The OPP released the photograph shown below of an SUV that rolled over on Highway 6 in Flamborough earlier today.

This is a classic example of a rollover that should not have resulted in fatal injuries. While we cannot see the other side of the vehicle and sometimes photographers purposely hide vehicle damage, what is visible shows evidence of a simple rollover. Simple rollovers are those that do not involve major deceleration that might occur from the impact of an wall, tree, another vehicle, etc. Such additional impacts would be recognized by the presence of crush to the vehicle. The only noticeable crush might exist at the front bumper which is missing. But that damage is minor. The minimal buckling at the front centre of the roof does not indicate a major force as such a roof is very soft and easily crushed in that manner. None of the roof pillars have been displaced and the occupant compartment retainsĀ  essentially the same volume as it would prior to impact. The air bag curtains have deployed providing a further benefit to the driver’s survival and reducing the opportunity for ejection.

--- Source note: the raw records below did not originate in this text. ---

(** The copy fails: nothing is left of it. *)
Lemma record_failed w1 w2 : heldB ∅ w1 -> untouched w1 -> null_handle (ram w1) temp -> @handle_fail Ty (myState w :: st) B k ∅ copied w1 w2 ->
  wpx (_ <- restoreAllocationBlock (myState w) ;; @throw World unit NotEnoughSpace) (fun _ _ => False)
    (fun e w' => e = NotEnoughSpace /\ Handle_destroy Ty k temp w' = Ok tt w' /\ restored w') w2.
Proof.
  intros H1 U1 N1 (H2 & K2 & _). destruct (give_back ∅ w2 H2) as (w3 & E3 & R3 & K3).
  { intros x j Hx. rewrite (kept_beside ∅ copied w1 w2 x j) by (done || by right). by apply U1. }
  apply wpx_bind. eapply wpx_eq; [exact E3|]. apply wpx_throw. split; [done|]. split; [|done].
  apply null_destroy. eapply null_same; [|exact N1]. rewrite (K3 _ _ temp_header). apply K2; [left; apply Htemp|done].
Qed.

(** The copy is there: its block is a record. *)
Lemma record_made w1 w2 : heldB ∅ w1 -> untouched w1 -> null_handle (ram w1) temp -> i32 info = info ->
  @handle_post Ty (myState w :: st) B k ∅ copied w1 (VRef info v) w2 ->
  wpx (finally (assign Ty (decRefCount Ty k) (setUpAndCopyFromConstituentObject Ty k) temp copied) (Handle_destroy Ty k copied))
    (fun _ w' => wpx (o <- getTarget temp ;; res <- getAllocationBlock o ;; _ <- restoreAllocationBlock (myState w) ;; mret res)
      (fun r w'' => r = p /\ Handle_destroy Ty k temp w'' = Ok tt w'' /\ restored w'' /\
        exists used, numBytes_of p w'' = Ok used w'' /\ used <= n /\ is_record (Ty := Ty) k w'' p used info v)
      (fun _ _ => False) w') (fun _ _ => False) w2.
Proof.
  intros H1 U1 N1 Hinfo (D & _ & H2 & K2 & Hown & Hread). rewrite map_empty_union in H2.
  pose proof (local_spot _ Htemp) as Hst. pose proof (local_spot _ Hcopied) as Hsc.
  destruct (hand_over HTy (st := myState w :: st) (A := B) k D copied temp w2 info v) as (w3 & o & d & j & E3 & H3 & K3 & Ho & Hd & Hj & Eo & Hne & Hv); try done.
  { unfold apart in *. lia. }
  { eapply null_same; [|exact N1]. apply K2; [by apply spot_place|done]. }
  eapply wpx_eq; [exact E3|]. apply wpx_bind. eapply wpx_eq; [by apply target_run|]. rewrite Eo.
  destruct (root_run D o w3 H3 Ho) as [E4 H4]. set (w4 := set_ram (write_cell (p + 8) (W64 (u64 (o - p)))) w3) in *.
  apply wpx_bind. eapply wpx_eq; [exact E4|].
  pose proof Ho as [u Hu]. pose proof (inside_block _ _ H4 o u Hu) as Hin. simpl in Hin.
  assert (Hw4 : forall x l, apart x l (p + 8) 8 -> cells x l (ram w4) = cells x l (ram w3)) by (intros; by apply cells_write).
  destruct (give_back D w4 H4) as (w5 & E5 & R5 & K5).
  { intros x l Hx. pose proof Hx as (Hp & _). rewrite Hw4 by (unfold apart in *; lia).
    rewrite (kept_beside ∅ temp w2 w3 x l) by (done || by left). rewrite (kept_beside ∅ copied w1 w2 x l) by (done || by right). by apply U1. }
  apply wpx_bind. eapply wpx_eq; [exact E5|]. apply wpx_mret. split; [done|].
  destruct Hal as (Hb & Hap & Hc). pose proof (ok_size _ _ _ (f_cur _ _ _ (proj2 H))) as Hsz.
  assert (Hcell : forall x c, p <= x -> x + width c <= p + n -> ram w4 !! x = Some c -> ram w5 !! x = Some c).
  { intros x c ? ? Hx. eapply (cells_word p n); [symmetry; apply K5|exact Hx|done|done]. unfold apart in *. lia. }
  assert (Hhead : forall x c, temp <= x -> x + width c <= temp + 12 -> ram w3 !! x = Some c -> ram w5 !! x = Some c).
  { intros x c ? ? Hx. eapply (cells_word temp 12); [symmetry; rewrite (K5 _ _ temp_header); apply Hw4|exact Hx|done|done].
    destruct Htemp as (Hpt & _). unfold apart in *. lia. }
  split; [|split; [done|]].
  - unfold Handle_destroy, destroy_Handle. erewrite bind_Ok; [|apply null_run; apply (Hhead temp (W64 d)); simpl; (lia || done)].
    rewrite (proj2 (Z.eqb_neq _ _) Hne). cbn iota.
    erewrite bind_Ok; [|apply target_run; apply (Hhead temp (W64 d)); simpl; (lia || done)]. rewrite Eo.
    destruct R5 as [[T5 R5] _]. erewrite bind_Ok; [|eapply left_unmanaged; [exact R5|lia]]. done.
  - destruct (holds_used H4) as (used & Hused & Hle & Hobj). simpl in Hused, Hle, Hobj. unfold HEADER_SIZE in *.
    exists used. split; [apply load64_run, Hcell; simpl; (lia || done)|]. split; [lia|].
    destruct Hb as (Hp1 & Hp2 & _). eapply (root_is_record HTy (D := D)).
    + apply Hcell; [lia|simpl; lia|]. apply write_cell_eq.
    + by exists u.
    + done.
    + done.
    + lia.
    + unfold HEADER_SIZE. lia.
    + intros q z Hq. pose proof (Hobj q z Hq). pose proof (inside_block _ _ H4 q z Hq). unfold HEADER_SIZE. simpl in *. lia.
    + revert Hv. apply (read_object_same HTy); [|done]. intros x l Hx. split; [done|]. unfold in_objs in Hx.
      destruct (D !! (x - REF_COUNT_PREAMBLE_SIZE)) as [z|] eqn:Ez; [|done]. apply Z.leb_le in Hx.
      pose proof (inside_block _ _ H4 _ _ Ez) as Hiz. simpl in Hiz. unfold REF_COUNT_PREAMBLE_SIZE in *.
      rewrite K5, Hw4; [done|unfold apart in *; lia|unfold apart in *; lia].
Qed.
End making.
End records.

Simple rollovers will generate deceleration of about 0.4 to 0.6 g. When you brake your vehicle to its maximum on a dry pavement your vehicle slows down at a rate of about 0.7 g. So the slowing of a vehicle in a simple rollover is less than from maximum braking. You should not expect to sustain fatal injuries from braking so you should question why such injuries must exist in a simple rollover.

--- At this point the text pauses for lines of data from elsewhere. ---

(* ===== verification/HandlesCases.v ===== *)
(** What clients of handles can rely on, runs, and what goes wrong outside of
    that.  objectModel/headers/Handle.cc, InterfaceFunctions.cc and Record.cc. *)

From S2P Require Import Prelude Allocator AllocatorInv AllocatorRefine AllocatorCases Handles HandlesMem HandlesCopy HandlesRecord.

Open Scope Z_scope.

(** ** What clients can rely on *)

(** The allocator's state fits the arenas [A]. *)
Definition standing (w : World) (st : list AllocatorState) (A : Arenas) : Prop := exists T, related T w st A.

Lemma same_objects A : with_objs (objs (cur A)) A = A.
Proof. by destruct A as [[] ? ? ? ? ?]. Qed.
Lemma standing_holds {w st A} : standing w st A <-> holds st A (objs (cur A)) w.
Proof. unfold standing, holds. by rewrite same_objects. Qed.

Lemma owned_nothing {Ty n m h} : owned_handle (owned (Ty := Ty) n m) m ∅ h -> null_handle m h.
Proof.
  intros (d & i & Hd & Hi & Hc). exists d, i. split; [done|]. split; [|done]. destruct Hc as [[? _]|[_ Ho]]; [done|].
  destruct n as [|n]; [done|]. destruct Ho as (u & D' & size & vt & fs & _ & _ & _ & _ & E & _).
  symmetry in E. by apply insert_non_empty in E.
Qed.

Lemma read_handle_info {read m h info v} : read_handle m read h = Some (VRef info v) -> i32 info = info.
Proof. intros (d & i & _ & _ & _ & <- & _)%read_handle_ref. apply i32_i32. Qed.

(** C16: A handle in an object of the current block must not lead out of it:
    when it is assigned a handle to objects that are not in the block, it gets
    copies of all of them, down through members and strings; they are new
    objects of the block with the same values, and nothing else changes.  When
    the handle is destroyed then, they are all freed, and the block has the
    objects it had.  If there is no space for all, none is left, and the handle
    is null. *)
Theorem assignment_copies_deeply (Ty : Types) (w : World) (st : list AllocatorState) (A : Arenas) (n : nat) (h from o u : Z) (v : value) :
  types_ok Ty -> standing w st A -> mode A <> noReferenceCountAllocator ->
  objs (cur A) !! o = Some u -> REF_COUNT_PREAMBLE_SIZE + o <= h -> h + 12 <= o + u -> null_handle (ram w) h ->
  apart from 12 h 12 -> read_handle (ram w) (read_object Ty (@source_of A h) (ram w) n) from = Some v ->
  let X := objs (cur A) in
  wpx (assign Ty (decRefCount Ty n) (setUpAndCopyFromConstituentObject Ty n) h from)
    (fun _ w' => (exists D, D ##ₘ X /\ standing w' st (with_objs (X ∪ D) A) /\
         read_handle (ram w') (read_object Ty (in_objs D) (ram w') n) h = Some v) /\ @kept_but A X h 12 w w' /\
       exists w'', Handle_destroy Ty n h w' = Ok tt w'' /\ standing w'' st A /\ @kept_but A X h 12 w w'')
    (fun e w' => e = NotEnoughSpace /\ standing w' st A /\ @kept_but A X h 12 w w' /\ null_handle (ram w') h) w.
Proof.
  intros HTy H Hmode Ho Hh1 Hh2 (d & j & Hd & Hd1 & Hj) Hap Hr X. apply standing_holds in H.
  pose proof (inside_block _ _ H o u Ho). unfold REF_COUNT_PREAMBLE_SIZE in Hh1.
  eapply wpx_mono; [apply (assign_fresh HTy Hmode n (copies_all HTy Hmode n) X h w d j from v H)|..]; try done.
  - left. exists o, u. unfold REF_COUNT_PREAMBLE_SIZE. split; [done|lia].
  - apply (contains_in _ _ H). lia.
  - intros [] w' (D & Hdj & H' & K & Hown & Hv). split; [by exists D|]. split; [done|].
    destruct (destroy_handle_spec (st := st) (A := A) n (decRefCount_owned HTy Hmode n) D h (X ∪ D) w') as (w'' & E & H'' & K'');
      [done|done|by apply map_union_subseteq_r|].
    assert (EX : (X ∪ D) ∖ D = X).
    { apply map_eq. intros q. apply option_eq. intros x. rewrite lookup_difference_Some, lookup_union_Some by done. split.
      - intros [[?|Hq] Hn]; [done|]. congruence.
      - intros Hq. split; [by left|]. by eapply map_disjoint_Some_r. }
    rewrite EX in H'', K''. exists w''. split; [done|]. split; [by apply standing_holds|].
    intros x k Hx Hxa. rewrite (K'' x k Hx). by apply K.
  - intros e w' [-> (H' & K & Hown)]. split; [done|]. split; [by apply standing_holds|]. split; [done|by eapply owned_nothing].
Qed.


(** ** A state with objects *)

(** A class with 8 plain bytes, a string and a handle, one that is derived from
    it and larger, and one with a single handle. *)
Definition node : Class := mkClass 56 7000 [Plain 8 8; Str 16; Member 32 20].
Definition node2 : Class := mkClass 96 7100 [Plain 8 8; Str 16; Member 32 20; Plain 48 48].
Definition pair : Class := mkClass 40 7200 [Member 8 20; Member 24 20].
Definition some_types : Types :=
  mkTypes (fun i => if i =? 20 then Some node else if i =? 21 then Some node2 else if i =? 22 then Some pair else None)
    (fun v => if v =? 7000 then Some node else None) 2 3 4.
Lemma some_types_ok : types_ok some_types.
Proof.
  split; [|simpl; lia]. intros i c. simpl. repeat case_match; intros [= <-]; (split; [simpl; lia|]); unfold MAX_OBJECT; simpl; lia.
Qed.

(** Out of all blocks, from 100 on: a handle at 100 to a node at 1000, with a
    long string whose 6 bytes are at 1200, and a handle to a node at 1300, with
    a short string and a null handle. *)
Definition source_words : memory := list_to_map [
  (100, W64 900); (108, W32 20);
  (1000, W32 5); (1004, W64 7000); (1012, W64 11); (1020, W64 180); (1028, W32 (u32 (-6))); (1036, W64 264); (1044, W32 20);
  (1200, W32 1); (1204, W32 77);
  (1300, W32 1); (1304, W64 7000); (1312, W64 12); (1320, W64 97); (1328, W32 1); (1336, W64 (u64 (-1))); (1344, W32 20)].
Definition write_words (ws : memory) (w : World) : World := set_ram (fun m => clobber 100 3900 m ∪ ws) w.
(** The allocator is as [rs] have left it. *)
Definition a_world (rs : list request) : World := write_words source_words (world_after rs).1.

Lemma words_standing ws {w st A} : standing w st A -> outside A 100 3900 -> standing (write_words ws w) st A.
Proof.
  intros H Ho. apply standing_holds. apply (holds_over _ _ (proj1 standing_holds H) 100 3900); [|by right].
  intros m. by apply map_union_subseteq_l.
Qed.
Lemma first_standing : standing (world_after []).1 [] (first_arenas 4096 1024).
Proof. eapply (new_related 4096 1024); [unfold block_size, HEADER_SIZE; lia|]. vm_compute. reflexivity. Qed.
Lemma one_standing : standing (world_after [RGet 10]).1 [] one_object.
Proof. exact (reached_related _ _ reached_one). Qed.
Lemma one_outside A : a_start (cur A) = 4096 -> others A = ∅ -> outside A 100 3900.
Proof. intros E1 E2. split; [left; lia|]. intros s a Hs. by rewrite E2, lookup_empty in Hs. Qed.

Definition read_at (w : World) (h : Z) : option value := read_target some_types (fun _ _ => true) (ram w) 5 h.
Definition the_value : value :=
  let bytes := fun v => VBytes {[ 0 := W64 v ]} in
  VRef 20 (VObject [bytes 11; VRef (-6) (VObject [VBytes {[0 := W32 77]}]); VRef 20 (VObject [bytes 12; VShort 97 1; VNull])]).


(** ** Runs *)

(** An object and all it leads to, copied to a record of 164 bytes at 8192,
    which is moved to 20000. *)
Example a_record :
  match getRecord_in some_types 5 3200 3220 100 20 56 8192 512 (a_world []) with
  | Ok record w =>
      record = 8192 /\ numBytes_of record w = Ok 164 w /\
      let there := set_ram (fun m => clobber 8192 512 (move_bytes 8192 20000 164 m)) w in
      match getRootObject 3300 20 20000 there with
      | Ok _ w' => read_at (a_world []) 100 = Some the_value /\ read_at w' 3300 = Some the_value
      | _ => False
      end
  | _ => False
  end.
Proof. vm_compute. repeat split. Qed.

(** The objects of the current block. *)
Definition live (w : World) : option Z :=
  match getNumObjectsInCurrentAllocatorBlock w with Ok n _ => Some n | _ => None end.
(** A handle at 4130, in an object of the block, is assigned the node: three
    objects come, and go when it is destroyed. *)
Example copied_and_destroyed :
  let w := set_ram (fun m => list_to_map [(4130, W64 (u64 (-1))); (4138, W32 20)] ∪ m) (a_world [RGet 60]) in
  match assign some_types (decRefCount some_types 5) (setUpAndCopyFromConstituentObject some_types 5) 4130 100 w with
  | Ok _ w' => live w' = Some 4 /\ read_at w' 4130 = Some the_value /\
      match Handle_destroy some_types 5 4130 w' with Ok _ w'' => live w'' = Some 1 | _ => False end
  | _ => False
  end.
Proof. vm_compute. repeat split. Qed.

(** ** What goes wrong *)

(** The type information is assigned before there is space for the copy: when
    getRAM throws, the handle still leads to its old target, an array of 8
    bytes, and takes it for a node.  It is destroyed as one. *)
Example failed_assignment_confuses_types :
  let w := set_ram (fun m => list_to_map [(4130, W64 54); (4138, W32 (u32 (-8))); (4184, W32 1)] ∪ m)
             (a_world [RGet 60; RGet 12; RGet 900]) in
  match assign some_types (decRefCount some_types 5) (setUpAndCopyFromConstituentObject some_types 5) 4130 100 w with
  | Raise e w' => e = NotEnoughSpace /\ getTarget 4130 w' = Ok 4184 w' /\
      getExactTypeInfoValue 4130 w = Ok (-8) w /\ getExactTypeInfoValue 4130 w' = Ok 20 w' /\
      (exists w'', Handle_destroy some_types 5 4130 w = Ok tt w'') /\
      Handle_destroy some_types 5 4130 w' = Fault InvalidRead
  | _ => False
  end.
Proof. vm_compute. repeat split. by eexists. Qed.

(** [copyTargetToCurrentAllocationBlock] has space for the class of the handle,
    but copies an object of the class the object has: a larger one is copied
    over what comes behind, here the objects of its own members. *)
Definition member (i : nat) (v : option value) : option value :=
  match v with Some (VRef _ (VObject fs)) => fs !! i | _ => None end.
Example copy_of_a_derived_class_overruns :
  let w := set_ram (fun m => list_to_map [(108, W32 21); (1052, W64 1); (1060, W64 2); (1068, W64 3)] ∪ m) (a_world []) in
  match copyTargetToCurrentAllocationBlock some_types 5 3220 100 20 56 w with
  | Ok _ w' =>
      member 1 (read_at w 100) = Some (VRef (-6) (VObject [VBytes {[0 := W32 77]}])) /\
      member 1 (read_at w' 3220) = Some (VRef (-6) (VObject [VBytes ∅])) /\
      Handle_destroy some_types 5 3220 w' = Fault InvalidRead
  | _ => False
  end.
Proof. vm_compute. repeat split. Qed.

(** [unsafeCast] of a null handle: the offset -1 is moved as if it were a
    distance, and the new handle is not null. *)
Example unsafeCast_of_null :
  let w := set_ram (fun m => list_to_map [(3000, W64 (u64 (-1))); (3008, W32 20)] ∪ m) (a_world []) in
  isNullPtr 3000 w = Ok true w /\
  match unsafeCast 3100 20 3000 w with
  | Ok _ w' => isNullPtr 3100 w' = Ok false w' /\ getTarget 3100 w' = Ok 2999 w'
  | _ => False
  end.
Proof. vm_compute. repeat split. Qed.

(** [getHandle] gives the object back when there is no space for its members,
    but not the members that were copied before. *)
Example getHandle_leaks :
  let w := set_ram (fun m => list_to_map
             [(2000, W32 1); (2004, W64 7200); (2012, W64 (u64 (-712))); (2020, W32 20); (2028, W64 (u64 (-728))); (2036, W32 20)] ∪ m)
             (a_world [RMakeAt 8192 150 true]) in
  live w = Some 0 /\
  match getHandle some_types 5 pair 22 2004 w with
  | Raise e w' => e = NotEnoughSpace /\ live w' = Some 1
  | _ => False
  end.
Proof. vm_compute. repeat split. Qed.

(** ** The theorems at a state *)

Definition readable (x k : Z) : bool := (200 <=? x - 4) && (x + k <=? 3000).


(** A block with an object of 60 bytes, where there is a null handle. *)
Definition a_holder : Arenas := with_objs {[4120 := 60]} (first_arenas 4096 1024).
Lemma reached_holder : reached (world_after [RGet 60]) a_holder.
Proof.
  eapply (ReachedServe (world_after []) (first_arenas 4096 1024) (RGet 60) 4120).
  - eapply ReachedNew; [unfold block_size, HEADER_SIZE; lia|]. vm_compute. reflexivity.
  - simpl. lia.
  - vm_compute. reflexivity.
  - apply (AGet (first_arenas 4096 1024) 60 4120); unfold HEADER_SIZE, CHUNK_HEADER_SIZE; simpl; [lia|lia|].
    intros o v Ho. by rewrite lookup_empty in Ho.
Qed.
Definition holder_world : World :=
  set_ram (write_cell 4138 (W32 20)) (set_ram (write_cell 4130 (W64 (u64 (-1)))) (a_world [RGet 60])).
Lemma holder_standing : standing holder_world [] a_holder.
Proof.
  assert (H0 : standing (a_world [RGet 60]) [] a_holder).
  { apply words_standing; [exact (reached_related _ _ reached_holder)|by apply one_outside]. }
  apply standing_holds. apply standing_holds in H0.
  assert (Hin : forall x k, 4120 <= x -> x + k <= 4180 -> (exists o u, objs (cur a_holder) !! o = Some u /\ o <= x /\ x + k <= o + u) \/ outside a_holder x k).
  { intros x k ? ?. left. exists 4120, 60. split; [reflexivity|]. lia. }
  apply (fun H => holds_over _ _ H 4138 4 (write_cell 4138 (W32 20)) (store_at 4138 (W32 20)) (Hin 4138 4 ltac:(lia) ltac:(lia))).
  exact (holds_over _ _ H0 4130 8 (write_cell 4130 (W64 (u64 (-1)))) (store_at 4130 (W64 _)) (Hin 4130 8 ltac:(lia) ltac:(lia))).
Qed.

Lemma assignment_copies_deeply_witness :
  let X := objs (cur a_holder) in
  types_ok some_types /\ standing holder_world [] a_holder /\ X !! 4120 = Some 60 /\ null_handle (ram holder_world) 4130 /\
  wpx (assign some_types (decRefCount some_types 5) (setUpAndCopyFromConstituentObject some_types 5) 4130 100)
    (fun _ w' => (exists D, D ##ₘ X /\ standing w' [] (with_objs (X ∪ D) a_holder) /\
         read_handle (ram w') (read_object some_types (in_objs D) (ram w') 5) 4130 = Some the_value) /\
       @kept_but a_holder X 4130 12 holder_world w' /\
       exists w'', Handle_destroy some_types 5 4130 w' = Ok tt w'' /\ standing w'' [] a_holder /\
         @kept_but a_holder X 4130 12 holder_world w'')
    (fun e w' => e = NotEnoughSpace /\ standing w' [] a_holder /\ @kept_but a_holder X 4130 12 holder_world w' /\
       null_handle (ram w') 4130) holder_world.
Proof.
  intros X. assert (HN : null_handle (ram holder_world) 4130).
  { exists (u64 (-1)), 20. split; [vm_compute; reflexivity|]. split; vm_compute; reflexivity. }
  split; [exact some_types_ok|]. split; [exact holder_standing|]. split; [reflexivity|]. split; [exact HN|].
  apply (assignment_copies_deeply some_types holder_world [] a_holder 5 4130 100 4120 60 the_value some_types_ok holder_standing);
    [done|reflexivity|unfold REF_COUNT_PREAMBLE_SIZE; lia|lia|exact HN|unfold apart; lia|vm_compute; reflexivity].
Defined.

So overall, from what can be seen in this photo, the fatally injured occupant should have survived. We can never know what additional factors may be at play. Certainly anything that intruded into where the occupant was located could have a role to play. And lack of seat belt use would also be a consideration. But overall a further explanation should be provided as to why this person came to such an unfortunate circumstance.